TeleSoft, Inc. (sometimes written Telesoft) was an American software development company founded in 1981 and based in San Diego, California, that specialized in development tools for the Ada programming language.

==History==
In 1981, University of California, San Diego (UCSD) professor Kenneth Bowles was looking to do for the emergent Ada programming language what the UCSD Pascal and the UCSD p-System language translator and operating system had done for the Pascal programming language and world. He thus founded a company called Telesoftware, which soon merged with another UCSD-offshoot company Renaissance Systems, founded by Craig Maudlin and Christopher Klein, to form TeleSoft. The early merged company initially sold various Motorola 68000-based systems and software.

TeleSoft got off to a fast start in the Ada compiler market, releasing its first product in May 1981, well before the new language standard became final. TeleSoft had thus put out the first commercially available Ada compiler.
Bowles took an-earlier-than-usual status as an emeritus professor at UCSD in 1984 in order to focus his attentions on TeleSoft. The company was able to obtain funding, including $2 million in venture capital funding in 1984.

The first generation TeleSoft compiler was very slow, but compilation speeds improved considerably with the TeleGen2 product.
TeleSoft sold both native compilers and cross compilers for various embedded systems architectures.
The customer base for the compiler grew to include many large corporations, including IBM, Sun Microsystems, Intel, Cray Research, Motorola, and Unisys.

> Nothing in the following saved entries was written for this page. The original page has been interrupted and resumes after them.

(** ** Table sets *)

Lemma find_present {A} (name : A -> string) (m : gmap Uuid A) id a n : m !! id = Some a -> name a = n ->
  exists k b, List.find (fun a => String.eqb (name a) n) (by_name name m) = Some b /\ m !! k = Some b /\ name b = n.
Proof.
  intros Ha Hn. destruct (List.find _ _) as [b|] eqn:E.
  - apply List.find_some in E as [(k & Hb)%by_name_In He%String.eqb_eq]. by exists k, b.
  - eapply List.find_none in E; [|apply by_name_In; by exists id]. by apply String.eqb_neq in E.
Qed.

Definition plan_of (t : Tables) (x : SharedPlan) (p : SyncPlan) : Prop := exists q,
  profiles t !! sp_profile_id p = Some q /\ profile_name q = shp_profile_name x /\ sp_name p = shp_name x
  /\ sp_database p = shp_database x /\ sp_selections p = shp_selections x /\ sp_masking p = shp_masking x.

Definition stored_plan (id : Uuid) (i : SyncPlanCreate) (z : Z) : SyncPlan :=
  mk_sync_plan id (spc_profile_id i) (spc_name i) (spc_database i) (spc_selections i) (spc_masking i) 1 z z.

Lemma create_plan_run i w :
  sync_plans (tables w) !! new_v4 (minted w) = None ->
  (forall id p, sync_plans (tables w) !! id = Some p -> sp_profile_id p = spc_profile_id i -> sp_name p <> spc_name i) ->
  refers (profiles (tables w)) (Some (spc_profile_id i)) = true ->
  let p := stored_plan (new_v4 (minted w)) i (clock w) in
  run (create_sync_plan i) w = (Ok p, mk_world (with_plans (tables w) (<[sp_id p := p]> (sync_plans (tables w))))
                                       (vault w) (S (minted w)) (clock w)).
Proof.
  intros Hid Hn Hr p. unfold create_sync_plan.
  rewrite (run_st_ok _ _ _ _ _ (run_now w)), (run_st_ok _ _ _ _ _ (run_new_uuid w)).
  set (w1 := mk_world _ _ _ _). change (mk_sync_plan _ _ _ _ _ _ _ _ _) with p.
  assert (Hw : insert_plan p (tables w1) = (Ok tt, with_plans (tables w) (<[sp_id p := p]> (sync_plans (tables w))))).
  { unfold insert_plan. change (tables w1) with (tables w). simpl sp_id. rewrite Hid. cbn [is_some orb].
    replace (plan_name_in_use _ _ _ _) with false
      by (symmetry; apply plan_name_in_use_false; intros id q Hq Hqp Hqn; by destruct (Hn id q Hq)).
    simpl sp_profile_id. by rewrite Hr. }
  by rewrite (run_st_ok _ _ _ _ _ (run_write_ok _ (sp_name p) w1 tt _ Hw)).
Qed.

Section Plans.
Variables (w0 : World) (X0 : list SharedPlan).
Hypothesis keys : NoDup (map plan_key_of X0).
Hypothesis owners : forall x, In x X0 -> exists id q, profiles (tables w0) !! id = Some q /\ profile_name q = shp_profile_name x.

Record plans_done (pre : list SharedPlan) (report : ImportReport) (w : World) : Prop := {
  ld_consistent : consistent (tables w);
  ld_fresh : all_fresh w;
  ld_ssh : ssh_connections (tables w) = ssh_connections (tables w0);
  ld_profiles : profiles (tables w) = profiles (tables w0);
  ld_destinations : destinations (tables w) = destinations (tables w0);
  ld_clean : clean report;
  ld_rows : rows_of (plan_of (tables w0)) (sync_plans (tables w)) pre }.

The Ada software environment was originally thought to be a promising market, with a number of small, new companies including TeleSoft seeking to gain a foothold in it.
But the Ada compiler business proved to be a difficult one to be in; many of the advantages of the language for general-purpose programming were not seen as such by the general software engineering community or by educators. By the late 1980s, TeleSoft had suffered two rounds of layoffs. Still privately held, in 1988 it reportedly had revenue of $18 million and some 235 employees.

==Company sale and subsequent history==
TeleSoft was acquired in 1989 by Swedish Telecom and merged with that company's subsidiary Telelogic to form an entity known as Telesoft AB. TeleSoft president Ben Goodwin became the head of the new company. Swedish Telecom was a heavy user of Ada and Telelogic wanted to bolster its offerings in that area.
Bowles sold his interest in TeleSoft as part of this transaction; he would go on to participate for several years in the ISO committee responsible for the Ada 95 standardization effort.

But the Ada industry underwent further consolidations. Telelogic soon reduced its development of Ada tools.
At the end of 1992, TeleSoft was merged into Alsys, founded by chief Ada designer Jean Ichbiah, which itself had been acquired in 1991 by French defense contractor Thomson-CSF; more mergers, acquisitions, divestitures and the like would follow.